Your instructions: Copy out, from the data, each line containing the string "what".

(Stored data entries)
════
(** * London Playgrounds directory: the page frontmatter and the enrichment engine

    The first part embeds the TypeScript frontmatter of the Astro pages
    (the index page, [src/pages/playground/[slug].astro] and
    [src/components/PlaygroundCard.astro]): the slug, area and amenity
    helpers, the record processing and the guards of the components.
    The second part models the enrichment engine (merger, retry policy,
    cache) whose code is not part of the sources. *)

From Stdlib Require Import ZArith NArith List Bool Lia QArith Ascii String.
From Stdlib Require Import Sorted.
From stdpp Require Import base option list gmap strings pretty.

(** ** JavaScript strings

    A JavaScript string is a sequence of UTF-16 code units. The regular
    expressions of the sources carry no [u] flag and so work on code units;
    [startsWith], [includes] and [trim] are defined on them too. *)

Module JS.

#[local] Open Scope N_scope.

Definition code_unit := N.
Definition jsstring := list code_unit.

(** String literals of the source, written as Rocq strings. *)
Definition lit (s : string) : jsstring :=
  map (fun a => N_of_ascii a) (String.list_ascii_of_string s).

Definition hyphen : code_unit := 45.
Definition space : code_unit := 32.
Definition comma : code_unit := 44.

Definition is_ascii (c : code_unit) : bool := c <? 128.
Definition is_upper (c : code_unit) : bool := (65 <=? c) && (c <=? 90).
Definition is_lower (c : code_unit) : bool := (97 <=? c) && (c <=? 122).
Definition is_digit (c : code_unit) : bool := (48 <=? c) && (c <=? 57).

(** The character class [[a-z0-9]]. *)
Definition is_alnum (c : code_unit) : bool := is_lower c || is_digit c.

Definition ascii_lower (c : code_unit) : code_unit :=
  if is_upper c then c + 32 else c.
Definition ascii_upper (c : code_unit) : code_unit :=
  if is_lower c then c - 32 else c.

(** [String.prototype.toLowerCase] and [toUpperCase] follow the Unicode
    default case conversion, which may change the length of a string and
    maps some code units outside ASCII to ASCII letters. The model takes
    the two functions as an interface and fixes only what they do on ASCII
    strings. *)
Class CaseMapping := {
  toLowerCase : jsstring -> jsstring;
  toUpperCase : jsstring -> jsstring;
  toLowerCase_ascii : forall s,
    forallb is_ascii s = true -> toLowerCase s = map ascii_lower s;
  toUpperCase_ascii : forall s,
    forallb is_ascii s = true -> toUpperCase s = map ascii_upper s
}.

(** WhiteSpace and LineTerminator code points, as [trim] strips them. *)
Definition is_whitespace (c : code_unit) : bool :=
  ((9 <=? c) && (c <=? 13)) || (c =? 32) || (c =? 160) || (c =? 5760)
  || ((8192 <=? c) && (c <=? 8202)) || (c =? 8232) || (c =? 8233)
  || (c =? 8239) || (c =? 8287) || (c =? 12288) || (c =? 65279).

Fixpoint trimStart (s : jsstring) : jsstring :=
  match s with
  | [] => []
  | c :: s' => if is_whitespace c then trimStart s' else s
  end.

Definition trimEnd (s : jsstring) : jsstring := rev (trimStart (rev s)).

Definition trim (s : jsstring) : jsstring := trimEnd (trimStart s).

Fixpoint startsWith (s prefix : jsstring) : bool :=
  match prefix, s with
  | [], _ => true
  | p :: prefix', c :: s' => (c =? p) && startsWith s' prefix'
  | _ :: _, [] => false
  end.

Fixpoint includes (s pat : jsstring) : bool :=
  startsWith s pat ||
  match s with
  | [] => false
  | _ :: s' => includes s' pat
  end.

(** [s.replace(/[^a-z0-9]+/g, '-')]: every maximal run of code units
    outside [[a-z0-9]] becomes one hyphen. [in_run] tells that the run the
    scan is in has already been replaced. *)
Fixpoint replace_runs (in_run : bool) (s : jsstring) : jsstring :=
  match s with
  | [] => []
  | c :: s' =>
      if is_alnum c then c :: replace_runs false s'
      else if in_run then replace_runs true s'
      else hyphen :: replace_runs true s'
  end.

Definition replace_non_alnum (s : jsstring) : jsstring := replace_runs false s.

(** [s.replace(/(^-|-$)/g, '')]: the first alternative matches a hyphen at
    index 0 only, the second a hyphen that is the last code unit; the scan
    resumes after a match, so a lone hyphen is matched once. *)
Definition strip_last_hyphen (s : jsstring) : jsstring :=
  match last s with
  | Some c => if c =? hyphen then removelast s else s
  | None => s
  end.

Definition strip_edge_hyphens (s : jsstring) : jsstring :=
  match s with
  | c :: s' => if c =? hyphen then strip_last_hyphen s' else strip_last_hyphen s
  | [] => []
  end.

(** The ASCII-only case mapping: an instance of the interface, used to run
    the definitions on ASCII inputs. *)
Definition ascii_toLowerCase (s : jsstring) : jsstring := map ascii_lower s.
Definition ascii_toUpperCase (s : jsstring) : jsstring := map ascii_upper s.

Definition ascii_case : CaseMapping :=
  {| toLowerCase := ascii_toLowerCase;
     toUpperCase := ascii_toUpperCase;
     toLowerCase_ascii := fun s _ => eq_refl;
     toUpperCase_ascii := fun s _ => eq_refl |}.

(** ** JavaScript values

    The data file is JSON: its values are null, booleans, numbers, strings,
    arrays and objects; [VUndefined] is what reading an absent property
    gives. Numbers are IEEE doubles; the sources only coerce them to
    booleans and strings and subtract them, so the model takes the number
    type with these three operations as an interface. *)
Class Number (number : Type) := {
  (** Number::toString, as a template literal applies it *)
  number_to_string : number -> jsstring;
  (** ToBoolean: false for zero (and NaN, which JSON cannot denote) *)
  number_truthy : number -> bool;
  (** the sign of the difference [x - y] of two finite numbers *)
  number_compare : number -> number -> comparison
}.

(** Integers as numbers: an instance of the interface, used to run the
    definitions on integer-valued data. *)
Definition Z_number : Number Z :=
  {| number_to_string := fun z => lit (pretty z);
     number_truthy := fun z => negb (z =? 0)%Z;
     number_compare := Z.compare |}.

#[warnings="-register-all"]
Inductive jsvalue (number : Type) : Type :=
| VUndefined
| VNull
| VBool (b : bool)
| VNumber (n : number)
| VString (s : jsstring)
| VArray (elems : list (jsvalue number))
| VObject (props : gmap jsstring (jsvalue number)).

Arguments VUndefined {number}.
Arguments VNull {number}.
Arguments VBool {number} b.
Arguments VNumber {number} n.
Arguments VString {number} s.
Arguments VArray {number} elems.
Arguments VObject {number} props.

(** Exceptions: the [TypeError] the runtime raises (its message depends on
    the engine and is left out) and [new Error(message)]. *)
Inductive js_error :=
| TypeError
| Error (message : jsstring).

Inductive result (A : Type) : Type :=
| Ok (a : A)
| Throw (e : js_error).

Arguments Ok {A} a.
Arguments Throw {A} e.

#[global] Instance result_ret : MRet result := fun A a => Ok a.
#[global] Instance result_bind : MBind result := fun A B k r =>
  match r with
  | Ok a => k a
  | Throw e => Throw e
  end.

(** [Array.prototype.map] and [filter] with a callback that may throw: the
    first exception ends the traversal. *)
Fixpoint array_map {A B} (f : A -> result B) (l : list A) : result (list B) :=
  match l with
  | [] => Ok []
  | x :: l' => y ← f x; ys ← array_map f l'; Ok (y :: ys)
  end.

Fixpoint array_filter {A} (f : A -> result bool) (l : list A)
  : result (list A) :=
  match l with
  | [] => Ok []
  | x :: l' =>
      b ← f x; ys ← array_filter f l'; Ok (if (b : bool) then x :: ys else ys)
  end.

(** Whether a callback of [filter] keeps [x]. *)
Definition passes {A} (f : A -> result bool) (x : A) : bool :=
  match f x with
  | Ok true => true
  | _ => false
  end.

Fixpoint join (sep : jsstring) (l : list jsstring) : jsstring :=
  match l with
  | [] => []
  | [s] => s
  | s :: l' => s ++ sep ++ join sep l'
  end.

Section Values.
Context {number : Type} `{!Number number}.

(** ToBoolean *)
Definition truthy (v : jsvalue number) : bool :=
  match v with
  | VUndefined | VNull => false
  | VBool b => b
  | VNumber n => number_truthy n
  | VString s => negb (bool_decide (s = []))
  | VArray _ | VObject _ => true
  end.

(** [typeof v === 'string'] *)
Definition is_string (v : jsvalue number) : bool :=
  match v with
  | VString _ => true
  | _ => false
  end.

(** ToString, as a template literal and [join] apply it to a value of the
    JSON data. An array is its elements joined by commas, with null and
    undefined elements left empty. An object is '[object Object]' through
    [Object.prototype.toString], unless it has a property [toString] of
    its own: no value of the data is a function, so the conversion then
    finds no method that returns a primitive and throws a [TypeError]. *)
Fixpoint to_string (v : jsvalue number) : result jsstring :=
  match v with
  | VUndefined => Ok (lit "undefined")
  | VNull => Ok (lit "null")
  | VBool true => Ok (lit "true")
  | VBool false => Ok (lit "false")
  | VNumber n => Ok (number_to_string n)
  | VString s => Ok s
  | VArray elems =>
      strings ←
        (fix each (l : list (jsvalue number)) : result (list jsstring) :=
           match l with
           | [] => Ok []
           | e :: l' =>
               s ← match e with
                   | VUndefined | VNull => Ok []
                   | _ => to_string e
                   end;
               ss ← each l';
               Ok (s :: ss)
           end) elems;
      Ok (join [comma] strings)
  | VObject props =>
      match props !! lit "toString" with
      | Some _ => Throw TypeError
      | None => Ok (lit "[object Object]")
      end
  end.

(** The values [ToString] converts without a fault. *)
Definition printable (v : jsvalue number) : bool :=
  match to_string v with
  | Ok _ => true
  | Throw _ => false
  end.

(** Reading a property. The names the sources read ([name], [slug],
    [postal_code], [description], [subtypes], [rating], [playground]) are
    own properties of objects only: on a primitive or an array they are
    undefined, on null and undefined the read throws. *)
Definition get (v : jsvalue number) (k : jsstring) : result (jsvalue number) :=
  match v with
  | VUndefined | VNull => Throw TypeError
  | VObject props => Ok (default VUndefined (props !! k))
  | _ => Ok VUndefined
  end.

(** The key of index [i] of an array or a string. *)
Definition index_key (i : nat) : jsstring := lit (pretty (N.of_nat i)).

(** The own enumerable properties an object spread [{...v}] copies. *)
Definition spread (v : jsvalue number) : gmap jsstring (jsvalue number) :=
  match v with
  | VObject props => props
  | VArray elems => list_to_map (imap (fun i e => (index_key i, e)) elems)
  | VString s => list_to_map (imap (fun i c => (index_key i, VString [c])) s)
  | _ => ∅
  end.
════
Result below:
    the two functions as an interface and fixes only what they do on ASCII
    arrays and objects; [VUndefined] is what reading an absent property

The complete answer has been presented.